*WHAT YOU ARE ASKED TO DO*:
What lines below hold the string "symmetry"? Copy them all.

*RECORDS PROVIDED*:
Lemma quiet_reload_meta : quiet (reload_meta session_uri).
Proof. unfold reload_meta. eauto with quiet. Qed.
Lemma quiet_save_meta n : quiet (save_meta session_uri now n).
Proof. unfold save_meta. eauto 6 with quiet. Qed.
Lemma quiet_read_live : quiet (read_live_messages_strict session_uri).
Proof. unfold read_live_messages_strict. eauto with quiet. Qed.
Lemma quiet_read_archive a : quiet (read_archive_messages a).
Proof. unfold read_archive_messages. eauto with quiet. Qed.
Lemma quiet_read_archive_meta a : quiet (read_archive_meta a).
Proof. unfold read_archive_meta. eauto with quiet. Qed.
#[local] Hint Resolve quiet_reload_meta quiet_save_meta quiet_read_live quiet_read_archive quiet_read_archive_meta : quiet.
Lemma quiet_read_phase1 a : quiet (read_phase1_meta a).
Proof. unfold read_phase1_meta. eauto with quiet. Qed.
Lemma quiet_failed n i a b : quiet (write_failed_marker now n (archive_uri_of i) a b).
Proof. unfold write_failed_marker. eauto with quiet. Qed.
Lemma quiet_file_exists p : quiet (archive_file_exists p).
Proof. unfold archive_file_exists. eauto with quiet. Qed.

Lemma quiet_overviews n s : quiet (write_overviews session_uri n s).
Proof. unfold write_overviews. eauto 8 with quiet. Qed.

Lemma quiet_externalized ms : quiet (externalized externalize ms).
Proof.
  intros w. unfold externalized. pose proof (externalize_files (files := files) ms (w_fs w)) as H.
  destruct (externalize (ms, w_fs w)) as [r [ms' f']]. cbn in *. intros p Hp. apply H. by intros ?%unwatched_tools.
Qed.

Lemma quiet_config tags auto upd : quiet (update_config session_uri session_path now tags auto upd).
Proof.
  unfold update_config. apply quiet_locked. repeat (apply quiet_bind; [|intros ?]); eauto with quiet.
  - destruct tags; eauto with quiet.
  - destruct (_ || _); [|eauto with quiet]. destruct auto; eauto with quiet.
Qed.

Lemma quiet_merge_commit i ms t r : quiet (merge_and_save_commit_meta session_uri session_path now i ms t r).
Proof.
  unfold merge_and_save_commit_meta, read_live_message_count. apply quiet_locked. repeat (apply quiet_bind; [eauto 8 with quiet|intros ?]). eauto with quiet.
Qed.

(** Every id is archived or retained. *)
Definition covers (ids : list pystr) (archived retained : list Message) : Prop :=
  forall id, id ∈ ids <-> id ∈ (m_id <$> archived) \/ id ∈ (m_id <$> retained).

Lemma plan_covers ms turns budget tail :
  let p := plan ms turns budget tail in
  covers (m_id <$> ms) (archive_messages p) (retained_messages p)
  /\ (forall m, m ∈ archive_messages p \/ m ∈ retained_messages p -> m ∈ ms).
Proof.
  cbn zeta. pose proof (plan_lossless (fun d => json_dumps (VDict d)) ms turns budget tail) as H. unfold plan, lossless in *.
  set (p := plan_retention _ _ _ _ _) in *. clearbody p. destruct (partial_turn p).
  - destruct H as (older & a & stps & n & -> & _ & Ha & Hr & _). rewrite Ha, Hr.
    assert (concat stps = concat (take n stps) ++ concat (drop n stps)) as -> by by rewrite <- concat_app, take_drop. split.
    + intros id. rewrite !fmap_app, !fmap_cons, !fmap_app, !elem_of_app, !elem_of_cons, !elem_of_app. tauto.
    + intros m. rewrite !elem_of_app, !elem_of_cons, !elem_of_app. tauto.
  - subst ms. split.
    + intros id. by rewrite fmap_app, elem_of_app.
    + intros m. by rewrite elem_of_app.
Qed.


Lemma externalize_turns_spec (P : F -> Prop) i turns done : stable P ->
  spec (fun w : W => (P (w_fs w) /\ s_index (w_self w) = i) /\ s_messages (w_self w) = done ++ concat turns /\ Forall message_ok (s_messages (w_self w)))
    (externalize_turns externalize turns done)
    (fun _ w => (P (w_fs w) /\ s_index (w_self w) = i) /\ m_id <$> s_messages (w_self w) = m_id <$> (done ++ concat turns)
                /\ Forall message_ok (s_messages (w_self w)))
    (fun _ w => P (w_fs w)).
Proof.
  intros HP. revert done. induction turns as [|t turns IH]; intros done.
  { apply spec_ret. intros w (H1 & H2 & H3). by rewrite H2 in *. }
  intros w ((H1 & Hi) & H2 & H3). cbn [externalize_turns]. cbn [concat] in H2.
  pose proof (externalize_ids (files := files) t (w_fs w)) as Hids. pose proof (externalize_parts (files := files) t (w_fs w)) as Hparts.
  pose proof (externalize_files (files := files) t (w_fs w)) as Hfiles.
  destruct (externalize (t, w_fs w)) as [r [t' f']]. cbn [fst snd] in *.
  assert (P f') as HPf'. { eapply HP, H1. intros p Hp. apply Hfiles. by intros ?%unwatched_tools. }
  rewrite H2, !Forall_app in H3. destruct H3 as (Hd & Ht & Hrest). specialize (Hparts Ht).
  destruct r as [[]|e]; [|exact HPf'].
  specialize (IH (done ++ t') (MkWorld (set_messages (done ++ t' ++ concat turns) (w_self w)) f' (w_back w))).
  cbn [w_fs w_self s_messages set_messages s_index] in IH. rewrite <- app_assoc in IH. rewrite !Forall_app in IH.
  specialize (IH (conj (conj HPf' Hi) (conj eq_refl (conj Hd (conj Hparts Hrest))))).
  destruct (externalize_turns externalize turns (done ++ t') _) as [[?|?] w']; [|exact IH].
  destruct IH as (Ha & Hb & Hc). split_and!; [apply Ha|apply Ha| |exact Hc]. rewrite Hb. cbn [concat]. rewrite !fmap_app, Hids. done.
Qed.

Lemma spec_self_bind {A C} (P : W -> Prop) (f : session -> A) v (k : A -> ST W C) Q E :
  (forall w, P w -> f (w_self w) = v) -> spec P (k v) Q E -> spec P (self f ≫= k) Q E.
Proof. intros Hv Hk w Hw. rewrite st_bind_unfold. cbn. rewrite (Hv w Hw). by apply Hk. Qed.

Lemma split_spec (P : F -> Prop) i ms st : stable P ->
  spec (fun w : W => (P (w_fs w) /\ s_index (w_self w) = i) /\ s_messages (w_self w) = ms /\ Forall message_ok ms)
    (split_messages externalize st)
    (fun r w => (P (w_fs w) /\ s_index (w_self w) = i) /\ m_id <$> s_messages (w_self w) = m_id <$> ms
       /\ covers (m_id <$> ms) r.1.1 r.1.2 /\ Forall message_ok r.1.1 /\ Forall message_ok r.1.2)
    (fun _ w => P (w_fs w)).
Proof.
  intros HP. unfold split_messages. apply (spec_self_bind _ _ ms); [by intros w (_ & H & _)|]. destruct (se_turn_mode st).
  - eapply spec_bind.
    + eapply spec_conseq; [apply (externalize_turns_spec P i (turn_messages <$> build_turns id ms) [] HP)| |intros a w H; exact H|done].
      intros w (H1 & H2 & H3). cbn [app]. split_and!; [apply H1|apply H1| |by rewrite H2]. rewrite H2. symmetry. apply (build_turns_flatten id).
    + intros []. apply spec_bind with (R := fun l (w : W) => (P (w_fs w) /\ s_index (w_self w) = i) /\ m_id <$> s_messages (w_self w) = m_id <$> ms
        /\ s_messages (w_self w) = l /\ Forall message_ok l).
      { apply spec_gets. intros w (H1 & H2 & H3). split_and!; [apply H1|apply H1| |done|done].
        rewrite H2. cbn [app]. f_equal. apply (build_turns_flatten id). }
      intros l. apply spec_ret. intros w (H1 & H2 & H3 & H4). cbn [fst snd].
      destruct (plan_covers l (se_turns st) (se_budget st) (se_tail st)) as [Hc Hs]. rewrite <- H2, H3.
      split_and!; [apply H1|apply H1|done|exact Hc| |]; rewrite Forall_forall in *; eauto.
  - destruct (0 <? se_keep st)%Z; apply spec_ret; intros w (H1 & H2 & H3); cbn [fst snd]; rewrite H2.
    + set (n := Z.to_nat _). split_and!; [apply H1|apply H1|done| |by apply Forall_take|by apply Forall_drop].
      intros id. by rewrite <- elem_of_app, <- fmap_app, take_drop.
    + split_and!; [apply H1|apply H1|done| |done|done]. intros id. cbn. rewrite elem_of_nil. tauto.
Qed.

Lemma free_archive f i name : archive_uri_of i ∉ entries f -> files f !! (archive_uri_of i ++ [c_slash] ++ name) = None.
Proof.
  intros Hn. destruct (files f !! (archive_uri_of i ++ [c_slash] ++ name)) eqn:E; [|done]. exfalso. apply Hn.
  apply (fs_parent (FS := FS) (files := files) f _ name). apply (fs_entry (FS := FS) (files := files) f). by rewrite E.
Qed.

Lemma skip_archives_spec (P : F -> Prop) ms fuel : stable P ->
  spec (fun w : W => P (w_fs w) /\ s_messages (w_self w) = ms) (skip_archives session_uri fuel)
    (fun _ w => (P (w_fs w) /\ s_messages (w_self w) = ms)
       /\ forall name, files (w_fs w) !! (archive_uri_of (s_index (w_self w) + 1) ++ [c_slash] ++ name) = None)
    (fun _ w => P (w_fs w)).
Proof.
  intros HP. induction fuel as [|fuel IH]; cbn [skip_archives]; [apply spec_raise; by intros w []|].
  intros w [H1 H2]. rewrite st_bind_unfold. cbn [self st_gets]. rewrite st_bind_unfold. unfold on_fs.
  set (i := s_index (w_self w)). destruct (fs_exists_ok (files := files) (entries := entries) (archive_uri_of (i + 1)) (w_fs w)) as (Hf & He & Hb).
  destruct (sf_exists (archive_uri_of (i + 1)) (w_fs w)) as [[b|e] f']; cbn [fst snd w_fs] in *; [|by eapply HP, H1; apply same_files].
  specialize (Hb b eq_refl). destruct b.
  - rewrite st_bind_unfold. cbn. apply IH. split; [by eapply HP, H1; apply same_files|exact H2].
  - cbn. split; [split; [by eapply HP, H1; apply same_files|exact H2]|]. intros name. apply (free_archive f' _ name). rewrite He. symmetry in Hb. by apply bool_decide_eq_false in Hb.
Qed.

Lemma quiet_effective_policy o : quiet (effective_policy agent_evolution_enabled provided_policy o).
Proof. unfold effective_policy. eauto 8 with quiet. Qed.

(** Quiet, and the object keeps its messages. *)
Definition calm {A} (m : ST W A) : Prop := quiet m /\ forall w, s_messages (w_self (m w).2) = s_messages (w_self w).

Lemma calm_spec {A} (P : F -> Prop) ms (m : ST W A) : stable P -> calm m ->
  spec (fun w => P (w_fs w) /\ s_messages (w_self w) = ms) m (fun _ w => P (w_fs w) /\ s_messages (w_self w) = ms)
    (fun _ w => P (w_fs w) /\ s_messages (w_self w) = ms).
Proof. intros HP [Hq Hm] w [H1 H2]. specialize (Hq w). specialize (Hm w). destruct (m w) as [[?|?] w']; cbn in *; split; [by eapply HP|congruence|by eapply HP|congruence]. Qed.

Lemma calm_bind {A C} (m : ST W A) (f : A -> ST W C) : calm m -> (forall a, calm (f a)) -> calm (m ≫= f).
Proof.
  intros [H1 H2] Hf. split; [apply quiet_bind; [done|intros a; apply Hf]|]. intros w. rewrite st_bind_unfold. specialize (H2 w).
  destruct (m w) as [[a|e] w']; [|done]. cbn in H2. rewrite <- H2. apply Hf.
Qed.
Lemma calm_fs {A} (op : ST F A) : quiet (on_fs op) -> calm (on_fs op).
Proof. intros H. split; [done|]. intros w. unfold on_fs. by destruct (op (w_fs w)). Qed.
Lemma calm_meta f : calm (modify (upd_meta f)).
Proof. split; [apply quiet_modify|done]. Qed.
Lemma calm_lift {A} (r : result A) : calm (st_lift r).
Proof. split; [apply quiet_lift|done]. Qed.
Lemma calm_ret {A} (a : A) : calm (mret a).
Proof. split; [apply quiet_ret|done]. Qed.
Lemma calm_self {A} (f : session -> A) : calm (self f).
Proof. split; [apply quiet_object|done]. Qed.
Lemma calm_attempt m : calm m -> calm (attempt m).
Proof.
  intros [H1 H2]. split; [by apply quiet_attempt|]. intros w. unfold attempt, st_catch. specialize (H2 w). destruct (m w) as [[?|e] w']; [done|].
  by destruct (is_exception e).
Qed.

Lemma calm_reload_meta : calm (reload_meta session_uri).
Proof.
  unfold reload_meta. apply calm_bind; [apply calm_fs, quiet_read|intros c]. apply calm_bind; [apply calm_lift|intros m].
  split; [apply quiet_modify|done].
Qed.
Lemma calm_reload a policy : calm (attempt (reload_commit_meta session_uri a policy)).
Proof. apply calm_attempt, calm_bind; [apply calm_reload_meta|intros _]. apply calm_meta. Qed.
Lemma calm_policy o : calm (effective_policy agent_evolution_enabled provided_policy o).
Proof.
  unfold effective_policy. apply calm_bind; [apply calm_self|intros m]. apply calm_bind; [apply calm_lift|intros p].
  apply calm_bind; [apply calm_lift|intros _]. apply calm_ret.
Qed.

...

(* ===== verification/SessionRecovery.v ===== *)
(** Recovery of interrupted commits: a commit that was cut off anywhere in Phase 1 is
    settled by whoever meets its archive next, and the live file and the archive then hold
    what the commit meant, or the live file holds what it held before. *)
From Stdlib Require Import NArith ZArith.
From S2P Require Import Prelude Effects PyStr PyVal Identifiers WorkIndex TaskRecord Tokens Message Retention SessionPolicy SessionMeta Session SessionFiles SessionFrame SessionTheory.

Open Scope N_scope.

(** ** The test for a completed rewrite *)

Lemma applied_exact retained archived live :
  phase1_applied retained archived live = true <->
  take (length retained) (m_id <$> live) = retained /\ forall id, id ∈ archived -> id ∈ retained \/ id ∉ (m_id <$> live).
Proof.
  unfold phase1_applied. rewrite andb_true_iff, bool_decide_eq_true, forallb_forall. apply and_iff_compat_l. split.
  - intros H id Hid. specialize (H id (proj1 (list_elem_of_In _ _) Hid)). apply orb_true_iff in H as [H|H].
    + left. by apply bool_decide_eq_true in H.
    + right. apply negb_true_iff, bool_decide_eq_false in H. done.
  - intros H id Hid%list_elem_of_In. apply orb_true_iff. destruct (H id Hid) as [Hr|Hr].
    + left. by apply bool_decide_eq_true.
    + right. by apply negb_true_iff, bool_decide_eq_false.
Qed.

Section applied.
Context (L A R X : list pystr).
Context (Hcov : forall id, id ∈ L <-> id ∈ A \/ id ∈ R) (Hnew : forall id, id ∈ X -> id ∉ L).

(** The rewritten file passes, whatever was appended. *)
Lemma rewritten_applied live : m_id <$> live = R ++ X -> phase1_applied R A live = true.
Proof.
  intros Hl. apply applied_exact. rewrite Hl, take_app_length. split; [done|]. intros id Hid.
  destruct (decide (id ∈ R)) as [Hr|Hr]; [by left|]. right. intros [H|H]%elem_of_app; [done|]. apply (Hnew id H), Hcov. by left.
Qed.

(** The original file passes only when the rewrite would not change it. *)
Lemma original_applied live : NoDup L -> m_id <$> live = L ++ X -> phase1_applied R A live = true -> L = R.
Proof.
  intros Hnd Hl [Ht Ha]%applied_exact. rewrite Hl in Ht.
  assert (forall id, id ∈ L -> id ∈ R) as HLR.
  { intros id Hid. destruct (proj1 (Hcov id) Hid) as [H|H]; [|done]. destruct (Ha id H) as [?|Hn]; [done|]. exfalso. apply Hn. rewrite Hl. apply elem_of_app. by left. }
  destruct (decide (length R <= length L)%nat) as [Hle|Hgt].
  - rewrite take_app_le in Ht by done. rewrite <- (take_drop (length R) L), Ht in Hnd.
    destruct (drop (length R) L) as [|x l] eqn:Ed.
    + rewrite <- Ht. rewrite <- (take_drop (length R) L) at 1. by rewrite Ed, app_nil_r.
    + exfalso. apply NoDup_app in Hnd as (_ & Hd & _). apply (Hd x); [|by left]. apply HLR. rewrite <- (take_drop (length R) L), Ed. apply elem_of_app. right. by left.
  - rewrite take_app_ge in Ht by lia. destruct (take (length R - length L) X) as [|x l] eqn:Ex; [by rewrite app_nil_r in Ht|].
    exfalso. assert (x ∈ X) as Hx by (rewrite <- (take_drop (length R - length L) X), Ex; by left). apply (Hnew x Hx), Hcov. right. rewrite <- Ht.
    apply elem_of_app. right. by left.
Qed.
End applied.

*SOLUTION BELOW*:
      intros w (H1 & H2 & H3). cbn [app]. split_and!; [apply H1|apply H1| |by rewrite H2]. rewrite H2. symmetry. apply (build_turns_flatten id).
  - cbn. split; [split; [by eapply HP, H1; apply same_files|exact H2]|]. intros name. apply (free_archive f' _ name). rewrite He. symmetry in Hb. by apply bool_decide_eq_false in Hb.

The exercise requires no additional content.